» **What you are asked to do**:
Leave out the lines before the one with "disk_ok d m."; output that line and all remaining lines of the records exactly.
━━━━━━━━━━━━━━━━━━━━
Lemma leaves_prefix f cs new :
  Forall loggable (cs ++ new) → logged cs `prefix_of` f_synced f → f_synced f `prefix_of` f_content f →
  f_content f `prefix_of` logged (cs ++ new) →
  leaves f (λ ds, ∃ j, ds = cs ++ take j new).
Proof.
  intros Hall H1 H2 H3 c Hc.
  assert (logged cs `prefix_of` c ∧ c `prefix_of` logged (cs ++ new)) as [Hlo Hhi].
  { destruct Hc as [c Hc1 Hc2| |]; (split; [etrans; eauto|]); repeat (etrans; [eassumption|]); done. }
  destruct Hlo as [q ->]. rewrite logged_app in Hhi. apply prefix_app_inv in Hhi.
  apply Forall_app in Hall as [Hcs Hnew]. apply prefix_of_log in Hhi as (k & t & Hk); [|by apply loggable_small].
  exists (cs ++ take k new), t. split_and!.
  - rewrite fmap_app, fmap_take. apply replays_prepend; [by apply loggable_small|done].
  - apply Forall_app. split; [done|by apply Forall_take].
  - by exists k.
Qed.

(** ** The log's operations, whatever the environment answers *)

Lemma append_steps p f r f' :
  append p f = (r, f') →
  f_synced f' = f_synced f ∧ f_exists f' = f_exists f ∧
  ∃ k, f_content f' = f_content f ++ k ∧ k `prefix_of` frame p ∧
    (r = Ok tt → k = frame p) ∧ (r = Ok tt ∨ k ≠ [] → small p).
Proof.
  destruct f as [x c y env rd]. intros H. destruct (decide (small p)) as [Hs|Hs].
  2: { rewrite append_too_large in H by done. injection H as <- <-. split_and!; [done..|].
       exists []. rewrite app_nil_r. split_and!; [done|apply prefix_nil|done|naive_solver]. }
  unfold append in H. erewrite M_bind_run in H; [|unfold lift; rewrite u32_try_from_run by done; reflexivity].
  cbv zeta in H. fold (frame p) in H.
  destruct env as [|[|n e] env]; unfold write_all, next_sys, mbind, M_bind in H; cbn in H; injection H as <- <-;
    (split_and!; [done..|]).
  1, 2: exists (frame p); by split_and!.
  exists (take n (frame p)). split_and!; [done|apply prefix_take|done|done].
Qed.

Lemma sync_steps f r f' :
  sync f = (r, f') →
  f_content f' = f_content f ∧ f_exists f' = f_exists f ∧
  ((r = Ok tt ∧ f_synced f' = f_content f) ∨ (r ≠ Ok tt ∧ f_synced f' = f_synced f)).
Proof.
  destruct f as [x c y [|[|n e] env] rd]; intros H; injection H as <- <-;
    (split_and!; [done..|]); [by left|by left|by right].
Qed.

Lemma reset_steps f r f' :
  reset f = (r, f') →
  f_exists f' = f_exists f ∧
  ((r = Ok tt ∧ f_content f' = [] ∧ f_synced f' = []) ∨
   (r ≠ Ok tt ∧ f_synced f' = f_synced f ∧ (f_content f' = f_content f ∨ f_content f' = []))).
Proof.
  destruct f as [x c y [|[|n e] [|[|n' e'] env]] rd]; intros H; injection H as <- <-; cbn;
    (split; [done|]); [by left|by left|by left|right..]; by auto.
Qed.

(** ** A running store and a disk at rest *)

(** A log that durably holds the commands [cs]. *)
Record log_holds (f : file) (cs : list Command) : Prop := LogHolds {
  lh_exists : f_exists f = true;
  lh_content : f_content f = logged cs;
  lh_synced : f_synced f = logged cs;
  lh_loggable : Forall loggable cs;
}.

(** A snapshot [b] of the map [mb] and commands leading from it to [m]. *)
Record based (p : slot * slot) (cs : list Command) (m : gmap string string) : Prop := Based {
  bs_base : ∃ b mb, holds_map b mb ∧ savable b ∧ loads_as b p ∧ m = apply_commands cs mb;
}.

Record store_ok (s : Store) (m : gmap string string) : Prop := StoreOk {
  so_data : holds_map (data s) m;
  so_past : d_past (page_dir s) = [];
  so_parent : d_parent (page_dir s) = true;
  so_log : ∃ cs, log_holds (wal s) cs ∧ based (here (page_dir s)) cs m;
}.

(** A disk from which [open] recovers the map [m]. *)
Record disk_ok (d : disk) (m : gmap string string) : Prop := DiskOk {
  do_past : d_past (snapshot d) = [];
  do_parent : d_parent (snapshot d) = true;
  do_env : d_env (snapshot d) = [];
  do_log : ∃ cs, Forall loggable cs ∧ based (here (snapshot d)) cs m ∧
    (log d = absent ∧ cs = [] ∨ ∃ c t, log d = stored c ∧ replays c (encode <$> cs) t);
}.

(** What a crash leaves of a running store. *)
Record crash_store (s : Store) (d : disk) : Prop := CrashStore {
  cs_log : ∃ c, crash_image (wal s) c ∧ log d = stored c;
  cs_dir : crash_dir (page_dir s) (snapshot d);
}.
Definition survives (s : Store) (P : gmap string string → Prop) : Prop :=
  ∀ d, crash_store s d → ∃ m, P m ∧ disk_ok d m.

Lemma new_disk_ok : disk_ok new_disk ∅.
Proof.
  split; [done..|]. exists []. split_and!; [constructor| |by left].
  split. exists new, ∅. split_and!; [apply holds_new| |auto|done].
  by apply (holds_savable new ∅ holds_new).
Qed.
━━━━━━━━━━━━━━━━━━━━
» **Result for this exercise**:
  ∀ d, crash_store s d → ∃ m, P m ∧ disk_ok d m.

Lemma new_disk_ok : disk_ok new_disk ∅.
Proof.
  split; [done..|]. exists []. split_and!; [constructor| |by left].
  split. exists new, ∅. split_and!; [apply holds_new| |auto|done].
  by apply (holds_savable new ∅ holds_new).
Qed.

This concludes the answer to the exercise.